MXene material can counter mercury contamination

Researchers estimate that mercury emissions to the atmosphere have quadrupled since the industrial revolution. The heavy metal, generated by burning fossil fuels and disposing of industrial and medical waste, has become so persistent in aquatic environments that the United States Food and Drug Administration suggests that about half a dozen species fish are so contaminated with mercury that people should avoid consuming it. their. Researchers have been working for many years to develop systems to remove mercury from water. But a team from Drexel University may have found the right material to effectively catch evasive quicksilver – even at low levels – and clean up contaminated bodies of water.

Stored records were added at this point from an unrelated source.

(** ** Access to objects *)
Definition get_node (n : nat) : M Graph Node := fun g =>
  match node_heap g !! n with Some x => Done (x, g) | None => Crash end.

Definition get_edge (e : nat) : M Graph Edge := fun g =>
  match edge_heap g !! e with Some x => Done (x, g) | None => Crash end.

Definition set_node_heap (h : gmap nat Node) (g : Graph) : Graph :=
  mkGraph h (edge_heap g) (arena_nodes g) (arena_edges g) (nodes_ g) (num_nodes_ g) (edges_ g) (num_edges_ g)
    (free_nodes_ g) (free_edges_ g) (name_counter_ g) (device_names_ g) (device_names_map_ g) (while_ctxs_ g).

Definition put_node (n : nat) (x : Node) : M Graph unit := modify (fun g => set_node_heap (<[n := x]> (node_heap g)) g).

Definition set_edges (h : gmap nat Edge) (arena : nat) (l : list (option nat)) (num : Z) (free : list nat) (g : Graph) : Graph :=
  mkGraph (node_heap g) h (arena_nodes g) arena (nodes_ g) (num_nodes_ g) l num
    (free_nodes_ g) free (name_counter_ g) (device_names_ g) (device_names_map_ g) (while_ctxs_ g).

Definition set_nodes (h : gmap nat Node) (arena : nat) (l : list (option nat)) (num : Z) (free : list nat) (g : Graph) : Graph :=
  mkGraph h (edge_heap g) arena (arena_edges g) l num (edges_ g) (num_edges_ g)
    free (free_edges_ g) (name_counter_ g) (device_names_ g) (device_names_map_ g) (while_ctxs_ g).

Definition with_in (s : EdgeSet F) (x : Node) : Node :=
  mkNode (id_ x) (cost_id_ x) (class_ x) s (out_edges_ x) (props_ x) (assigned_device_name_index_ x) (while_ctx_ x) (stack_trace_ x).

Definition with_out (s : EdgeSet F) (x : Node) : Node :=
  mkNode (id_ x) (cost_id_ x) (class_ x) (in_edges_ x) s (props_ x) (assigned_device_name_index_ x) (while_ctx_ x) (stack_trace_ x).

Definition with_input (l : list string) (x : Node) : Node :=
  let d := node_def (props_ x) in
  mkNode (id_ x) (cost_id_ x) (class_ x) (in_edges_ x) (out_edges_ x)
    (mkProps (mkNodeDef (def_name d) (def_op d) l (def_device d)) (input_types (props_ x)) (output_types (props_ x)))
    (assigned_device_name_index_ x) (while_ctx_ x) (stack_trace_ x).

(** [n->out_edges_.insert(e).second] and its siblings. *)
Definition insert_out (n e : nat) : M Graph bool :=
  x <~ get_node n;;
  p <~ lift (insert_edge e (out_edges_ x));;
  put_node n (with_out p.1 x);;; ret p.2.

Definition insert_in (n e : nat) : M Graph bool :=
  x <~ get_node n;;
  p <~ lift (insert_edge e (in_edges_ x));;
  put_node n (with_in p.1 x);;; ret p.2.

Definition erase_out (n e : nat) : M Graph bool :=
  x <~ get_node n;;
  p <~ lift (erase_edge e (out_edges_ x));;
  put_node n (with_out p.1 x);;; ret (p.2 =? 1).

Definition erase_in (n e : nat) : M Graph bool :=
  x <~ get_node n;;
  p <~ lift (erase_edge e (in_edges_ x));;
  put_node n (with_in p.1 x);;; ret (p.2 =? 1).

(** ** Nodes *)

(** A node as its constructor leaves it. *)
Definition Node_new : Node := mkNode (-1) (-1) NC_UNINITIALIZED empty_set empty_set no_props 0 None None.

Definition Initialize (id cost_id : Z) (props : NodeProperties) (node_class : NodeClass) (x : Node) : Node :=
  mkNode id cost_id node_class (in_edges_ x) (out_edges_ x) props (assigned_device_name_index_ x) (while_ctx_ x) (stack_trace_ x).

Definition Clear (x : Node) : Node :=
  mkNode (-1) (-1) NC_UNINITIALIZED empty_set empty_set no_props 0 (while_ctx_ x) (stack_trace_ x).

Definition AllocateNode (props : NodeProperties) (cost_node : option Node) (node_class : NodeClass) : M Graph nat := fun g =>
  let '(n, x, arena, free) :=
    match free_nodes_ g with
    | [] => (arena_nodes g, Some Node_new, S (arena_nodes g), [])
    | n :: free => (n, node_heap g !! n, arena_nodes g, free)
    end in
  match x with
  | None => Crash
  | Some x =>
      let id := Z.of_nat (length (nodes_ g)) in
      let cost_id := match cost_node with Some c => cost_id_ c | None => id end in
      Done (n, set_nodes (<[n := Initialize id cost_id props node_class x]> (node_heap g)) arena
                 (nodes_ g ++ [Some n]) (num_nodes_ g + 1) free g)
  end.

(** [nodes_[id] = nullptr]; an id outside is undefined. *)
Definition ReleaseNode (n : nat) : M Graph unit :=
  x <~ get_node n;;
  g <~ get;;
  CHECK ((0 <=? id_ x) && (id_ x <? Z.of_nat (length (nodes_ g))));;;
  modify (fun g => set_nodes (<[n := Clear x]> (node_heap g)) (arena_nodes g)
                     (<[Z.to_nat (id_ x) := None]> (nodes_ g)) (num_nodes_ g - 1) (n :: free_nodes_ g) g).

Definition AddNode `{OpRegistry} (def : NodeDef) : M Graph (Status * option nat) :=
  match LookUp (def_op def) with
  | inl s => ret (s, None)
  | inr data =>
      match InOutTypesForNode def data with
      | inl s => ret (s, None)
      | inr (inputs, outputs) =>
          let node_class := if is_function_op data then NC_FUNCTION_OP else GetNodeClassForOp (def_op def) in
          n <~ AllocateNode (mkProps def inputs outputs) None node_class;;
          ret (StatusOK, Some n)
      end
  end.

Definition IsSource (x : Node) : bool := id_ x =? 0.

Definition IsSink (x : Node) : bool := id_ x =? 1.

Definition IsOp (x : Node) : bool := 1 <? id_ x.

Definition node_name (x : Node) : string := def_name (node_def (props_ x)).

Definition num_inputs (x : Node) : Z := Z.of_nat (length (input_types (props_ x))).

Definition num_outputs (x : Node) : Z := Z.of_nat (length (output_types (props_ x))).

Definition IsControlEdge (e : Edge) : bool := src_output_ e =? kControlSlot.

(** ** Validity *)
Definition FindNodeId (g : Graph) (id : Z) : option nat := mjoin (nodes_ g !! Z.to_nat id).

Definition IsValidNode (g : Graph) (n : option nat) : outcome Status :=
  match n with
  | None => Done (StatusError INVALID_ARGUMENT)
  | Some n =>
      match node_heap g !! n with
      | None => Crash
      | Some x =>
          if id_ x <? 0 then Done (StatusError INVALID_ARGUMENT)
          else if Z.of_nat (length (nodes_ g)) <=? id_ x then Done (StatusError INVALID_ARGUMENT)
          else if bool_decide (nodes_ g !! Z.to_nat (id_ x) = Some (Some n)) then Done StatusOK
          else Done (StatusError INVALID_ARGUMENT)
      end
  end.

Definition IsValidOutputTensor (n : nat) (idx : Z) : M Graph Status :=
  g <~ get;;
  s <~ lift (IsValidNode g (Some n));;
  if ok s then
    x <~ get_node n;;
    ret (if (num_outputs x <=? idx) || (idx <? 0) then StatusError OUT_OF_RANGE else StatusOK)
  else ret s.

Definition IsValidInputTensor (n : nat) (idx : Z) : M Graph Status :=
  g <~ get;;
  s <~ lift (IsValidNode g (Some n));;
  if ok s then
    x <~ get_node n;;
    ret (if (num_inputs x <=? idx) || (idx <? 0) then StatusError OUT_OF_RANGE else StatusOK)
  else ret s.

(** ** Edges *)
Definition RecycleEdge (e : nat) : M Graph unit :=
  modify (fun g => set_edges (edge_heap g) (arena_edges g) (edges_ g) (num_edges_ g) (e :: free_edges_ g) g).

Definition AddEdge (source : nat) (x : Z) (dest : nat) (y : Z) : M Graph nat :=
  g <~ get;;
  let '(e, arena, free) :=
    match free_edges_ g with
    | [] => (arena_edges g, S (arena_edges g), [])
    | e :: free => (e, arena_edges g, free)
    end in
  let id := Z.of_nat (length (edges_ g)) in
  modify (fun g => set_edges (<[e := mkEdge source dest id x y]> (edge_heap g)) arena (edges_ g) (num_edges_ g) free g);;;
  b <~ insert_out source e;; CHECK b;;;
  b <~ insert_in dest e;; CHECK b;;;
  modify (fun g => set_edges (edge_heap g) (arena_edges g) (edges_ g ++ [Some e]) (num_edges_ g + 1) (free_edges_ g) g);;;
  ret e.

(** [edges_[id] = nullptr]; an id outside is undefined. *)
Definition drop_edge_id (id : Z) : M Graph unit :=
  g <~ get;;
  CHECK ((0 <=? id) && (id <? Z.of_nat (length (edges_ g))));;;
  modify (fun g => set_edges (edge_heap g) (arena_edges g) (<[Z.to_nat id := None]> (edges_ g)) (num_edges_ g) (free_edges_ g) g).

Definition count_edge_down : M Graph unit :=
  modify (fun g => set_edges (edge_heap g) (arena_edges g) (edges_ g) (num_edges_ g - 1) (free_edges_ g) g).

Definition RemoveEdge (e : nat) : M Graph unit :=
  x <~ get_edge e;;
  b <~ erase_out (src_ x) e;; CHECK b;;;
  b <~ erase_in (dst_ x) e;; CHECK b;;;
  g <~ get;;
  CHECK (bool_decide (edges_ g !! Z.to_nat (edge_id_ x) = Some (Some e)));;;
  CHECK (0 <? num_edges_ g);;;
  drop_edge_id (edge_id_ x);;;
  RecycleEdge e;;;
  count_edge_down.

(** The two loops of [RemoveNode], over the edges in and the edges out. *)
Definition remove_in_edge (e : nat) : M Graph unit :=
  x <~ get_edge e;;
  b <~ erase_out (src_ x) e;; CHECK b;;;
  drop_edge_id (edge_id_ x);;;
  RecycleEdge e;;;
  count_edge_down.

Definition remove_out_edge (e : nat) : M Graph unit :=
  x <~ get_edge e;;
  b <~ erase_in (dst_ x) e;; CHECK b;;;
  drop_edge_id (edge_id_ x);;;
  RecycleEdge e;;;
  count_edge_down.

Definition RemoveNode (n : nat) : M Graph unit :=
  x <~ get_node n;;
  for_each remove_in_edge (elements_of (in_edges_ x));;;
  x <~ get_node n;;
  put_node n (with_in empty_set x);;;
  x <~ get_node n;;
  for_each remove_out_edge (elements_of (out_edges_ x));;;
  x <~ get_node n;;
  put_node n (with_out empty_set x);;;
  ReleaseNode n.

(** A control edge from [source] among [edges]. *)
Fixpoint control_edge_from (g : Graph) (source : nat) (edges : list nat) : outcome bool :=
  match edges with
  | [] => Done false
  | e :: edges =>
      match edge_heap g !! e with
      | Some x => if IsControlEdge x && (src_ x =? source)%nat then Done true else control_edge_from g source edges
      | None => Crash
      end
  end.

Definition control_name (s : string) : string := ("^" +:+ s)%string.

(** The control input from [s] in the [NodeDef] of [d], the node [dest]. *)
Definition add_control_input (s d : Node) (dest : nat) : M Graph unit :=
  if negb (IsSource s) && negb (IsSink d) then
    let new_input := control_name (node_name s) in
    let inputs := def_input (node_def (props_ d)) in
    if bool_decide (new_input ∈ inputs) then ret tt else put_node dest (with_input (inputs ++ [new_input]) d)
  else ret tt.

Definition AddControlEdge (source dest : nat) (allow_duplicates : bool) : M Graph (option nat) :=
  g <~ get;;
  d <~ get_node dest;;
  exists_ <~ (if allow_duplicates then ret false else lift (control_edge_from g source (elements_of (in_edges_ d))));;
  if exists_ : bool then ret None
  else
    s <~ get_node source;;
    (if negb allow_duplicates then add_control_input s d dest else ret tt);;;
    e <~ AddEdge source kControlSlot dest kControlSlot;;
    ret (Some e).

(** Without the first occurrence of [s]. *)
Fixpoint erase_first (s : string) (l : list string) : list string :=
  match l with
  | [] => []
  | x :: l => if bool_decide (x = s) then l else x :: erase_first s l
  end.

Definition remove_control_input (s d : Node) (dest : nat) : M Graph unit :=
  if negb (IsSource s) && negb (IsSink d) then
    put_node dest (with_input (erase_first (control_name (node_name s)) (def_input (node_def (props_ d)))) d)
  else ret tt.

Definition RemoveControlEdge (e : nat) : M Graph unit :=
  x <~ get_edge e;;
  s <~ get_node (src_ x);;
  d <~ get_node (dst_ x);;
  remove_control_input s d (dst_ x);;;
  RemoveEdge e.

(** The first edge in [edges] to input [index]. *)
Fixpoint FindEdge (g : Graph) (index : Z) (edges : list nat) : outcome (option nat) :=
  match edges with
  | [] => Done None
  | e :: edges =>
      match edge_heap g !! e with
      | Some x => if dst_input_ x =? index then Done (Some e) else FindEdge g index edges
      | None => Crash
      end
  end.

Definition tensor_name (name : string) (slot : Z) : string := (name +:+ ":" +:+ pretty slot)%string.

Definition UpdateEdge (new_src : nat) (new_src_index : Z) (dst : nat) (dst_index : Z) : M Graph Status :=
  s <~ IsValidOutputTensor new_src new_src_index;;
  if negb (ok s) then ret s else
  s <~ IsValidInputTensor dst dst_index;;
  if negb (ok s) then ret s else
  g <~ get;;
  d <~ get_node dst;;
  e <~ lift (FindEdge g dst_index (elements_of (in_edges_ d)));;
  match e with
  | None => ret (StatusError INVALID_ARGUMENT)
  | Some e =>
      RemoveEdge e;;;
      AddEdge new_src new_src_index dst dst_index;;;
      src <~ get_node new_src;;
      d <~ get_node dst;;
      let inputs := def_input (node_def (props_ d)) in
      CHECK (dst_index <? Z.of_nat (length inputs));;;
      put_node dst (with_input (<[Z.to_nat dst_index := tensor_name (node_name src) new_src_index]> inputs) d);;;
      ret StatusOK
  end.

(** The number of data edges among [edges]. *)
Fixpoint count_data (g : Graph) (edges : list nat) : outcome Z :=
  match edges with
  | [] => Done 0
  | e :: edges =>
      match edge_heap g !! e with
      | Some x =>
          match count_data g edges with
          | Done n => Done (if IsControlEdge x then n else n + 1)
          | o => o
          end
      | None => Crash
      end
  end.

Definition AddWhileInputHack (new_src : nat) (new_src_index : Z) (dst : nat) : M Graph Status :=
  d <~ get_node dst;;
  if negb (bool_decide (class_ d = NC_WHILE)) then ret (StatusError INTERNAL) else
  s <~ IsValidOutputTensor new_src new_src_index;;
  if negb (ok s) then ret s else
  g <~ get;;
  dst_index <~ lift (count_data g (elements_of (in_edges_ d)));;
  s <~ IsValidInputTensor dst dst_index;;
  if negb (ok s) then ret s else
  AddEdge new_src new_src_index dst dst_index;;;
  src <~ get_node new_src;;
  d <~ get_node dst;;
  put_node dst (with_input (def_input (node_def (props_ d)) ++ [tensor_name (node_name src) new_src_index]) d);;;
  ret StatusOK.
End Graph.
Arguments Node F : clear implicits.
Arguments Graph F : clear implicits.
Lemma AddEdge_run (g : Graph) source x dest y : wf g -> room g -> live (nodes_ g) source -> live (nodes_ g) dest ->
  exists e g', AddEdge source x dest y g = Done (e, g') /\
    edge_added g e (mkEdge source dest (Z.of_nat (length (edges_ g))) x y) g'.
Proof using Type*.
  intros Hwf Hroom Hs Hd. pose proof (new_edge_slot g Hwf) as Hslot. unfold AddEdge, get, bind at 1.
  destruct (match free_edges_ g with [] => _ | _ => _ end) as [[e arena] free]. destruct Hslot as (He & Hea & Har & Hnd & Hfree).
  set (new := mkEdge source dest (Z.of_nat (length (edges_ g))) x y). unfold modify, bind at 1.
  set (g1 := set_edges _ _ _ _ _ g). destruct (live_node _ _ _ _ _ Hwf Hs) as [xs Hxs].
  assert (Z.of_nat (size_of (out_edges_ xs)) + 1 < max_elements) as Hfs by (apply (outs_fit g (node_heap g) source xs Hwf Hroom Hxs); [apply (map_Forall_lookup_1 _ _ _ _ (wf_ok _ _ _ _ Hwf) Hxs)|done]).
  destruct (insert_out_run g1 source xs e (wf_ok _ _ _ _ Hwf) Hxs Hfs) as (h1 & b1 & E1 & Hb1 & (Hst1 & Hok1 & Hi1 & Ho1)).
  unfold bind at 1. rewrite E1. destruct b1; [|exfalso; assert (false = true) as [=]; apply Hb1; intros Ho;
    apply (wf_outs _ _ _ _ Hwf) in Ho as [(? & [? _] & _)|[_ ?%not_elem_of_nil]]; done].
  unfold CHECK, bind at 1. destruct (live_node _ _ _ _ _ Hwf Hd) as [xd Hxd].
  assert (exists xd', h1 !! dest = Some xd') as [xd' Hxd'].
  { apply (f_equal (.!! dest)) in Hst1. rewrite !lookup_fmap in Hst1. cbn in Hst1. rewrite Hxd in Hst1. destruct (h1 !! dest); [eauto|done]. }
  assert (Z.of_nat (size_of (in_edges_ xd')) + 1 < max_elements) as Hfd by (apply (ins_fit g h1 dest xd' Hwf Hroom Hxd'); [apply (map_Forall_lookup_1 _ _ _ _ Hok1 Hxd')|by intros a ?%Hi1]).
  destruct (insert_in_run (set_node_heap h1 g1) dest xd' e Hok1 Hxd' Hfd) as (h2 & b2 & E2 & Hb2 & (Hst2 & Hok2 & Hi2 & Ho2)).
  unfold bind at 1. rewrite E2. destruct b2; [|exfalso; assert (false = true) as [=]; apply Hb2; intros Ho; cbn in Ho; apply Hi1 in Ho;
    apply (wf_ins _ _ _ _ Hwf) in Ho as [(? & [? _] & _)|[_ ?%not_elem_of_nil]]; done].
  unfold bind, ret. eexists e, _. split; [reflexivity|]. cbn in Hst1, Hst2, Hi2, Ho2, Hi1, Ho1. split_and!; try done.
  - apply (wf_add_edge g h2 e arena free new); try done. split_and!; [by rewrite Hst2|done| |].
    + intros m a. by rewrite Hi2, Hi1.
    + intros m a. by rewrite Ho2, Ho1.
  - unfold stat. cbn. by rewrite Hst2.
Qed.

Lemma abs_edge_added (g g' : Graph) e x s d : edge_added g e x g' -> id_of g (src_ x) = Some s -> id_of g (dst_ x) = Some d ->
  abs g' = a_add_edge (mkAEdge s (src_output_ x) d (dst_input_ x)) (abs g).
Proof using Type*.
  intros (_ & Hst & Hn & _ & He & Hes & Heh & _) Hs Hd. unfold a_add_edge. rewrite <- (a_nodes_eq g g') by done.
  unfold abs at 1 2. simpl. f_equal. rewrite Hes, map_app. f_equal.
  - apply list_eq. intros i. rewrite !list_lookup_fmap. destruct (edges_ g !! i) as [[a|]|] eqn:Ei; [|done|done]. simpl. f_equal.
    apply abs_edge_eq; [done|]. rewrite Heh. apply lookup_insert_ne. intros ->. apply He. by exists i.
  - simpl. f_equal. unfold abs_edge. rewrite Heh, lookup_insert_eq. simpl. by rewrite !(id_of_stat g g'), Hs, Hd.
Qed.
End GraphEdges.

(** * Removing edges and nodes *)

(** The pointers of [l] cleared. *)
Definition hide (l : list nat) (o : option nat) : option nat :=
  match o with Some e => if decide (e ∈ l) then None else Some e | None => None end.

Lemma hide_hide l1 l2 (l : list (option nat)) : map (hide l1) (map (hide l2) l) = map (hide (l1 ++ l2)) l.
Proof.
  rewrite map_map. apply map_ext. intros [e|]; [|done]. unfold hide. destruct (decide (e ∈ l2)) as [H2|H2].
  - by rewrite decide_True by set_solver.
  - destruct (decide (e ∈ l1)); [rewrite decide_True by set_solver|rewrite decide_False by set_solver]; done.
Qed.
(* ===== verification/GraphUpdate.v ===== *)
(** * Allocating nodes and changing what they hold *)
From S2P Require Import Prelude FlatRep EdgeSet Graph GraphInv.
From stdpp Require Import list gmap strings options.
#[local] Open Scope Z_scope.
#[local] Open Scope tf_monad_scope.

Section GraphNodes.
Context {F : Type} `{FlatSetLaws F}.
#[local] Notation Graph := (Graph F).
#[local] Notation Node := (Node F).

(** ** A place for a new node *)

(** The object [AllocateNode] takes: its number, its contents, the arena and
    the free list after it. *)
Definition node_slot (g : Graph) : nat * option Node * nat * list nat :=
  match free_nodes_ g with
  | [] => (arena_nodes g, Some Node_new, S (arena_nodes g), [])
  | n :: free => (n, node_heap g !! n, arena_nodes g, free)
  end.

Lemma new_node_slot (g : Graph) : wf g -> exists n x arena free, node_slot g = (n, Some x, arena, free) /\
  ~ live (nodes_ g) n /\ (forall e, ~ ins (node_heap g) n e /\ ~ outs (node_heap g) n e) /\ node_ok x /\
  elements_of (in_edges_ x) = [] /\ elements_of (out_edges_ x) = [] /\ assigned_device_name_index_ x = 0 /\
  (n < arena)%nat /\ (arena_nodes g <= arena)%nat /\ NoDup free /\ ~ (n ∈ free) /\ (forall m, m ∈ free -> m ∈ free_nodes_ g) /\
  (free_nodes_ g = [] -> x = Node_new /\ free = []).
Proof using Type*.
  intros Hwf. assert (forall m, ~ live (nodes_ g) m -> forall e, ~ ins (node_heap g) m e /\ ~ outs (node_heap g) m e) as Hno.
  { intros m Hm e. rewrite (wf_ins _ _ _ _ Hwf), (wf_outs _ _ _ _ Hwf).
    split; (intros [(y & He & <-)|[_ ?%not_elem_of_nil]]; [|done]); by destruct (live_edge_ends _ _ _ _ _ _ Hwf He). }
  destruct (wf_free_nodes _ _ _ _ Hwf) as [Hnd Hf]. unfold node_slot. destruct (free_nodes_ g) as [|n free].
  - assert (~ live (nodes_ g) (arena_nodes g)) as Hlv.
    { intros [x Hx]%(live_node _ _ _ _ _ Hwf). assert (is_Some (node_heap g !! arena_nodes g)) as Hs by eauto.
      apply (wf_arena_nodes _ _ _ _ Hwf) in Hs. lia. }
    eexists _, Node_new, _, _. split; [reflexivity|]. assert (node_ok (F := F) Node_new) by (split; apply no_edges_ok).
    split_and!; try done; [by apply Hno|lia|lia|apply not_elem_of_nil].
  - apply NoDup_cons in Hnd as [Hn Hnd]. destruct (Hf n) as (s & Hs & Hdev); [left|]. apply stat_lookup in Hs as (x & Hx & Hs).
    assert (~ live (nodes_ g) n) as Hlv.
    { intros (i & s' & _ & Hs')%(live_stat _ _ _ _ _ Hwf). unfold stat in Hs'. rewrite lookup_fmap, Hx in Hs'. simpl in Hs'.
      apply (inj Some) in Hs'. rewrite Hs in Hs'. simplify_eq. lia. }
    pose proof (Hno n Hlv) as Hnone. eexists n, x, _, _. rewrite Hx. split; [reflexivity|]. split_and!; try done.
    + by apply (wf_ok _ _ _ _ Hwf n x).
    + apply elem_of_nil_inv. intros e He. destruct (Hnone e) as [Hi _]. apply Hi. by apply (ins_at _ _ _ _ Hx).
    + apply elem_of_nil_inv. intros e He. destruct (Hnone e) as [_ Ho]. apply Ho. by apply (outs_at _ _ _ _ Hx).
    + unfold static in Hs. by simplify_eq/=.
    + apply (wf_arena_nodes _ _ _ _ Hwf). eauto.
    + by right.
Qed.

Of the many methods for removing mercury from water, adsorption – the process of attracting and chemically removing contaminants – is the most promising technology due to its relative simplicity, efficiency and low cost. low cost, according to Dr. Masoud Soroush, PhD, a professor at Drexel College of Engineering, whose lab is developing new adsorption technology.

“Modern adsorbents, such as resins, mesoporous silica, chalcogenides, and mesoporous carbons, have higher efficiencies than traditional adsorbents, such as activated carbon, clays, and zeolites which have low affinity for mercury. and low abilities,” Soroush said. “However, the problem with all of these materials is that their mercury removal efficiency is still low and they are unable to lower the mercury level below 1 part per billion.”

Soroush’s team of researchers from Drexel and Temple University explored the synthesis and use of a surface-modified titanium carbide MXene for mercury removal. MXenes are a family of two-dimensional nanomaterials discovered at Drexel over a decade ago that have demonstrated many unique properties. The team recently published their results in the Hazardous Materials Journal.

For mercury ion removal, the advantages of MXene titanium carbide, according to Soroush, are its negatively charged surface and the tunability and versatility of its surface chemistry, which makes MXene attractive for mercury ion removal. heavy metals. Due to these properties and the layered structure of MXene, MXene titanium carbide materials have shown superior performance in gas separation, salt removal from water, bacteria killing and renal dialysis.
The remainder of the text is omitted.